Un uomo che fosse padre, fratello, amico
amante, nonno, saggio, psichiatra, Dio insomma
e una donna che fosse madre, sorella,
zia, cugina, infermiera, Madonna…
e allora tutte Le Arti che avevo imparato mi sono tornate utili!
Ho dipinto i burattini, li ho vestiti e ho scritto le canzoni e i testi!
(l’attore prende i due burattini e li anima )
Quando li ho infilati nelle mani
Ho sentito che attraverso le mie braccia
Le sfighe passavano a loro due.
Le mie malattie erano loro e io le vedevo
Ci potevo parlare, ci potevo ridere sopra.
(la parte che segue può essere totalmente improvvisata)
Attore: E tu chi sei?
1° burattino: Non vedi che sono il tuo babbo?
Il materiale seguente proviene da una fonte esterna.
Definition delete_student_view (id : N) (req : request) : view response :=
  let* valid := validate_csrf (form req !! "csrf_token") in
  (if valid then ret tt else abort 400) ;;;
  let* d := get_db in
  (if bindable id then commit (delete_from_students id d) else uncaught) ;;;
  flash "Student deleted." "info" ;;;
  ret (Redirect (UrlFor EpListStudents [])).

Definition delete_student (id : N) := login_required (delete_student_view id).

End App.

(** ** The properties the specification names *)

Module Stated.

(** A part of an address: not empty, no [@], no whitespace. *)
Definition email_part (p : pystr) : Prop :=
  p ≠ [] ∧ Forall (fun c => c ≠ 64 ∧ isspace c = false) p.

(** The shape [local@domain.tld]. *)
Definition email_shape (s : pystr) : Prop :=
  ∃ local domain tld,
    s = local ++ py "@" ++ domain ++ py "." ++ tld
    ∧ email_part local ∧ email_part domain ∧ email_part tld.

Definition is_digit (c : N) : Prop := 48 ≤ c ∧ c ≤ 57.

(** 7 to 20 characters, each of them allowed. *)
Definition phone_of (allowed : N -> Prop) (s : pystr) : Prop :=
  (7 ≤ length s ≤ 20)%nat ∧ Forall allowed s.

(** "digits, spaces, [+], [-]", the space being U+0020. *)
Definition phone_char_stated (c : N) : Prop :=
  is_digit c ∨ c = 32 ∨ c = 43 ∨ c = 45.

(** The same with every whitespace character in the place of the space. *)
Definition phone_char (c : N) : Prop :=
  is_digit c ∨ isspace c = true ∨ c = 43 ∨ c = 45.

(** The rules of the validator over the trimmed fields of a form, for a
    given reading of the phone rule. *)
Definition fields_valid (allowed : N -> Prop) (f : gmap string pystr) : Prop :=
  strip (get f "name") ≠ []
  ∧ strip (get f "student_id") ≠ []
  ∧ strip (get f "department") ≠ []
  ∧ (strip (get f "email") = [] ∨ email_shape (strip (get f "email")))
  ∧ (strip (get f "phone") = []
     ∨ phone_of allowed (strip (get f "phone"))).

(** A nullable column holding the text [s]: NULL for the empty text. *)
Definition null_if_empty (s : pystr) : option pystr :=
  match s with [] => None | _ :: _ => Some s end.

(** The form token is absent, empty, or not the one of the session. *)
Definition csrf_rejected (s : gmap string sval) (token : option pystr) : Prop :=
  token = None ∨ token = Some []
  ∨ ∃ t, token = Some t ∧ s !! "_csrf_token" ≠ Some (VStr t).

(** The form token is the non-empty token of the session. *)
Definition csrf_valid (s : gmap string sval) (token : option pystr) : Prop :=
  ∃ t, token = Some t ∧ t ≠ [] ∧ s !! "_csrf_token" = Some (VStr t).

(** The session carries a login. *)
Definition logged_in (s : gmap string sval) : Prop :=
  is_Some (s !! "user_id").

(** No two rows agree on the key [k], where they have one. *)
Definition distinct_by {K} (k : student -> option K)
    (rows : gmap N student) : Prop :=
  ∀ i j r1 r2 v,
    rows !! i = Some r1 -> rows !! j = Some r2 ->
    k r1 = Some v -> k r2 = Some v -> i = j.

(** The [email] of a row when it has one that is not empty. *)
Definition nonempty_email (r : student) : option pystr :=
  match st_email r with
  | Some e => if truthy e then Some e else None
  | None => None
  end.

Definition required_present (r : student) : Prop :=
  st_name r ≠ [] ∧ st_student_id r ≠ [] ∧ st_department r ≠ [].

(** The invariant of [students]. *)
Definition students_invariant (rows : gmap N student) : Prop :=
  distinct_by (fun r => Some (st_student_id r)) rows
  ∧ distinct_by nonempty_email rows
  ∧ map_Forall (fun _ r => required_present r) rows.

(** [q] occurs in [s], up to the case of the ASCII letters. *)
Definition occurs_in (q s : pystr) : Prop :=
  ∃ before mid after,
    s = before ++ mid ++ after ∧ map ascii_lower mid = map ascii_lower q.

(** [q] occurs in one of the four searched columns of the row. *)
Definition row_matches (q : pystr) (r : student) : Prop :=
  occurs_in q (st_name r) ∨ occurs_in q (st_student_id r)
  ∨ occurs_in q (st_department r)
  ∨ ∃ e, st_email r = Some e ∧ occurs_in q e.

(** No [%] and no [_] in the query. *)
Definition no_wildcard (q : pystr) : Prop :=
  Forall (fun c => c ≠ 37 ∧ c ≠ 95) q.

(** No NUL character in the text. *)
Definition no_nul (s : pystr) : Prop := Forall (fun c => c ≠ 0) s.

(** [q] occurs in one of the four searched columns of the row, each of
    them read up to its first NUL character. *)
Definition row_found (q : pystr) (r : student) : Prop :=
  occurs_in q (c_string (st_name r))
  ∨ occurs_in q (c_string (st_student_id r))
  ∨ occurs_in q (c_string (st_department r))
  ∨ ∃ e, st_email r = Some e ∧ occurs_in q (c_string e).

End Stated.
Import Stated.

Section Reachability.

Variable email_index_first : bool.

(** One request to the create, edit or delete route, from any session. *)
Inductive crud_step : database -> database -> Prop :=
| step_create req s d :
    crud_step d
      (db (snd (serve (create_student email_index_first req)
                  {| session := s; db := d |})))
| step_edit id req s d :
    crud_step d
      (db (snd (serve (edit_student email_index_first id req)
                  {| session := s; db := d |})))
| step_delete id req s d :
    crud_step d
      (db (snd (serve (delete_student id req) {| session := s; db := d |}))).

(** The databases reached from a fresh file after [init_db]. *)
Inductive reachable : database -> Prop :=
| reach_init hash now : reachable (init_db hash now empty_db)
| reach_step d d' : reachable d -> crud_step d d' -> reachable d'.

End Reachability.

(** ** Sample requests *)

Module Sample.

(** A logged-in session with the CSRF token [tok]. *)
Definition admin_session : gmap string sval :=
  {[ "user_id" := VInt 1; "username" := VStr (py "admin");
     "_csrf_token" := VStr (py "tok") ]}.

Definition post (ep : endpoint) (f : gmap string pystr) : request :=
  {| method := POST; path_info := route_path ep; args := ∅; form := f;
     utcnow := py "2024-05-01T10:00:00" |}.

(** The submission of the specification's example. *)
Definition jane_form : gmap string pystr :=
  {[ "csrf_token" := py "tok"; "student_id" := py " S100 ";
     "name" := py "Jane Doe"; "department" := py "CS";
     "email" := py "jane@example.com"; "phone" := py "+1 555-0100" ]}.

(** A submission without an email, whose phone holds a tab (U+0009). *)
Definition tab_form : gmap string pystr :=
  {[ "csrf_token" := py "tok"; "student_id" := py "S200";
     "name" := py "Tom Tab"; "department" := py "EE";
     "phone" := py "12" ++ [9] ++ py "34567" ]}.

(** A stand-in for the hash check of werkzeug: the hash of a password
    is the password after the prefix [hash:]. *)
Definition plain_check (pwhash password : pystr) : bool :=
  bool_decide (pwhash = py "hash:" ++ password).

(** The database right after [init_db]. *)
Definition seeded_db : database :=
  init_db (py "hash:admin123") (py "2024-05-01T09:00:00") empty_db.

(** The login form with the seeded credentials, posted to the URL the
    login guard redirects an anonymous request for [/students] to. *)
Definition admin_login : request :=
  {| method := POST; path_info := py "/login";
     args := {[ "next" := py "/students" ]};
     form := {[ "username" := py " admin "; "password" := py "admin123" ]};
     utcnow := py "2024-05-01T10:00:00" |}.

(** The same form posted to the URL the guard builds for the request
    [get_007] below. *)
Definition admin_login_007 : request :=
  {| method := POST; path_info := py "/login";
     args := {[ "next" := py "/students/007" ]};
     form := {[ "username" := py " admin "; "password" := py "admin123" ]};
     utcnow := py "2024-05-01T10:00:00" |}.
Attore: (al pubblico) non l’avevo riconosciuto…babbo mi vuoi bene?
1° Burattino: Ma certo, Albert!
Attore: (al pubblico) e questa chi è! E tu chi sei?
2° Burattino: Ma sono la tua mamma!!
Attore: Oh, la mia mammina…e tu mi vuoi bene?
2° Burattino: Albert, tu sei l’amore della tua mamma!!!
Attore: (al pubblico) non ci ho mai creduto.